The idea that it was an indirect 'message', and that it was a proxy action is interesting - it would be a similar tactic to KGB action back in the auld dayes, but usually such things would be done on proxy soil (e.g. somewhere in Africa) - wasn't one of the surprising things about this associated with the mutual agreement between KGB and it's Western equivs to not carry out assasinations on each other's soil?

I don't share your optimism regarding the relative openess / 'leakiness' of MI5/6. I think the recent (last five years or so) spate of leaks and whistleblowers (e.g. Katherine Gunn, and in the US in particular, Sibel Edmonds) has primarily been a result of internal differences and tension between govt policy and the intelligence services.

That such disagreements/tensions happen proves the point about leakiness - while the punishments for speaking out of line have been severe in both cases, (in terms of ostracism) there is not the institutional history of taking whistleblowers out and having them shot that existed in Soviet Russia within, and I suspect permeates teh GRU still.
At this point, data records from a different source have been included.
Lemma admitWaiters_frame s c : core s -> admit_frame c s (admitWaitersLocked s c)
                                         /\ blocked_at (admitWaitersLocked s c) c.
Proof.
  intros Hs.
  assert (exists s', admitWaitersLocked s c
    = set_waiters (<[c := waiters s' c]> (admissionWaiters s')) s'
      /\ (core s' /\ admit_frame c s s') /\ blocked_at s' c) as (s'&->&[Hs' (Hf&Hn&Hq&Ht)]&Hb).
  { apply admitWaiters_ind; [|split; [done|by split_and!]].
    intros s1 w ws Hw Hfit [Hs1 (Hf&Hn&Hq&Ht&Ha&Hc&Hfr)].
    split; [by apply core_admit_one|].
    pose proof (core_waiters _ Hs1 c) as Hok. rewrite Hw in Hok.
    apply Forall_cons_1 in Hok as [Hok _].
    destruct (admit_one_effect s1 c w ws Hok) as (Eq&Ew&Ea&En&Et&Eact&Ec&_&_&Ef).
    unfold admit_frame. rewrite En, Et, Eact, Ec, Ef. split_and!; try done; [|lia..].
    intros c' Hne. rewrite Eq, Ew, Ea, !decide_False by done. by apply Hf. }
  split; [|intros w ws; rewrite waiters_reinsert; apply Hb].
  split_and!; try apply Ht; try done.
  intros c' Hne. rewrite waiters_reinsert. by apply Hf.
Qed.

Definition wake_ok (s : Scheduler) (p : pump_state) : Prop :=
  match p with
  | PWait n => (n <= notify s)%nat /\ (n = notify s -> idle s /\ terminal s = None)
  | PExit => is_Some (terminal s)
  | _ => True
  end.

Definition pump_active (p : pump_state) : option sendRequest :=
  match p with PWriting r => Some r | _ => None end.

(** The state invariant of the scheduler between critical sections. *)
Record sched_inv (s : Scheduler) (p : pump_state) : Prop := {
  inv_core : core s;
  inv_blocked : forall c, blocked_at s c;
  inv_active : active s = pump_active p;
  inv_wake : wake_ok s p }.

Lemma blocked_admit s c :
  core s -> (forall c', c' <> c -> blocked_at s c') ->
  forall c', blocked_at (admitWaitersLocked s c) c'.
Proof.
  intros Hs Hb c'. destruct (admitWaiters_frame s c Hs) as [(Hf&_) Hc].
  destruct (decide (c' = c)) as [->|Hne]; [done|].
  destruct (Hf c' Hne) as (_&Hw&Ha). unfold blocked_at. rewrite Hw, Ha. by apply Hb.
Qed.

Lemma wake_admit s c p : core s -> wake_ok s p -> wake_ok (admitWaitersLocked s c) p.
Proof.
  intros Hs Hw. destruct (admitWaiters_frame s c Hs) as [(Hf&Hn&Hq&Ht&_) _].
  destruct p; try done; simpl in *; [|by rewrite Ht].
  destruct Hw as [Hle Hw]. split; [lia|]. intros ->.
  assert (notify (admitWaitersLocked s c) = notify s) as Heq by lia.
  destruct (Hw Heq) as [Hi Hterm]. split; [|by rewrite Ht].
  intros c' Hc'. destruct (decide (c' = c)) as [->|Hne]; [rewrite Hq by done; by apply Hi|].
  destruct (Hf c' Hne) as [-> _]. by apply Hi.
Qed.

Lemma wake_stale s s' p :
  (notify s < notify s')%nat -> (is_Some (terminal s) -> is_Some (terminal s')) ->
  wake_ok s p -> wake_ok s' p.
Proof. destruct p; simpl; auto. intros ? _ [? _]. split; lia. Qed.

Lemma sched_inv_drop_waiter s p c l1 w l2 k :
  sched_inv s p -> waiters s c = l1 ++ w :: l2 -> cursor_wf k ->
  sched_inv (admitWaitersLocked (drop_waiter s c (l1 ++ l2) k) c) p.
Proof.
  intros [Hs Hb Ha Hw] Hws Hk. pose proof (core_drop_waiter s c l1 w l2 k Hs Hws Hk) as Hd.
  constructor; [by apply core_admitWaiters| | |by apply wake_admit].
  - apply blocked_admit; [done|]. intros c' Hne w' ws'.
    unfold drop_waiter. change (waiters (set_cursor ?a ?b)) with (waiters b).
    rewrite waiters_insert, decide_False by done. apply Hb.
  - destruct (admitWaiters_frame _ c Hd) as [(_&_&_&_&->&_) _]. done.
Qed.

Lemma sched_inv_drop_request s p c l1 r l2 k :
  sched_inv s p -> queue s c = l1 ++ r :: l2 -> cursor_wf k ->
  sched_inv (admitWaitersLocked (drop_request s c (l1 ++ l2) r k) c) p.
Proof.
  intros [Hs Hb Ha Hw] Hq Hk. pose proof (core_drop_request s c l1 r l2 k Hs Hq Hk) as Hd.
  constructor; [by apply core_admitWaiters| | |].
  - apply blocked_admit; [done|]. intros c' Hne w' ws'.
    change (waiters (drop_request s c (l1 ++ l2) r k)) with (waiters s).
    replace (admitted (drop_request s c (l1 ++ l2) r k) c') with (admitted s c'); [apply Hb|].
    symmetry. etransitivity; [apply mlookup_insert|]. by rewrite decide_False.
  - destruct (admitWaiters_frame _ c Hd) as [(_&_&_&_&->&_) _]. done.
  - apply wake_admit; [done|]. destruct p; try done. simpl in *. destruct Hw as [? Hw].
    split; [done|]. intros Hn. destruct (Hw Hn) as [Hi ?]. split; [|done].
    intros c' Hc'. etransitivity; [apply mlookup_insert|].
    specialize (Hi c' Hc'). case_decide; [subst|done]. rewrite Hq in Hi. by destruct l1.
Qed.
We've seen how this plays out over the longer term, both in the US and UK - in our case, John Scarlett presided over a catalog of complete bullshit regarding Iraq that many in the intelligence community were apparently unhappy to put their name to; yet he is rewarded with the top job.

The discussion on these boards (and many others like it), focuses on, e.g. politicians, activists, police etc all playing the 'game' of politics. The intelligence services don't play this 'game',[/quote[

I'd suggest that this simple fact shows that quite clearly the spooks do play 'the game'. As anyone who's worked in a large organisation will tell you, the ability to get promoted on the back of a royal fuck up is playing politics par excellence

Moving away from what could become a tediously circular debate, what would you suggest should be done? I'm assuming you're not so naive that you think that we should do away with, or open up intelligence services to full public accountability - plus you make a great argument about what we don't know about the ISs, but the confidently claim that they are THE key players, have X amount of influence...how do you know this? The logic of your own argument means that you can't confidently think that. In the case of the dodgy dossier quite clearly there wasn't a great deal of influence between what many felt should be said and what was actually said in it - an example of an external political imperative (and much the same happened in the US) overriding the concerns of the intelligence services. If you believe Woodward's account of George Tenets un-minuted meeting with Rice, Cheney and Bush, his pre-9/11 concerns were brushed aside on the basis that he wasn't liked or trusted by the Bushies. and the idea of muslim hijackers didn't fit with Condi's (then derided, now prescient) theory that Russia was still the main game on the world stage.
 
It's just that personally I don't find the patriotism of the intelligence services particularly comforting - quite the reverse in fact - and would rather they didn't do unpleasant things that I don't know about supposedly in my interests (but practically speaking in the interests of the state, which is the reification of elite rule).
 
My own personal feelings on the matter of spying full stop is that as long as there are groups competing for power or resource of any description, and that information is a key part of that power equation, you will have spies.
 
Are there that many?

Bizaarely, type in 'MI6 budget' into google and the first link is to the Cornish Council budget...it's them pesky Cornish Libbers...

Guardian said:
The chancellor also confirmed yesterday that the security services will benefit from an extra £84m, bringing the total spent on what he called "security" to more than £2bn by 2008. According to the latest report by the parliamentary intelligence and security committee, the combined budget of MI5, MI6 and GCHQ will total £1.6bn next year.
 
It's about £25 quid a year per person, which isn't too bad if it stops the odd terrorist attack, call that reification of state elites if you want.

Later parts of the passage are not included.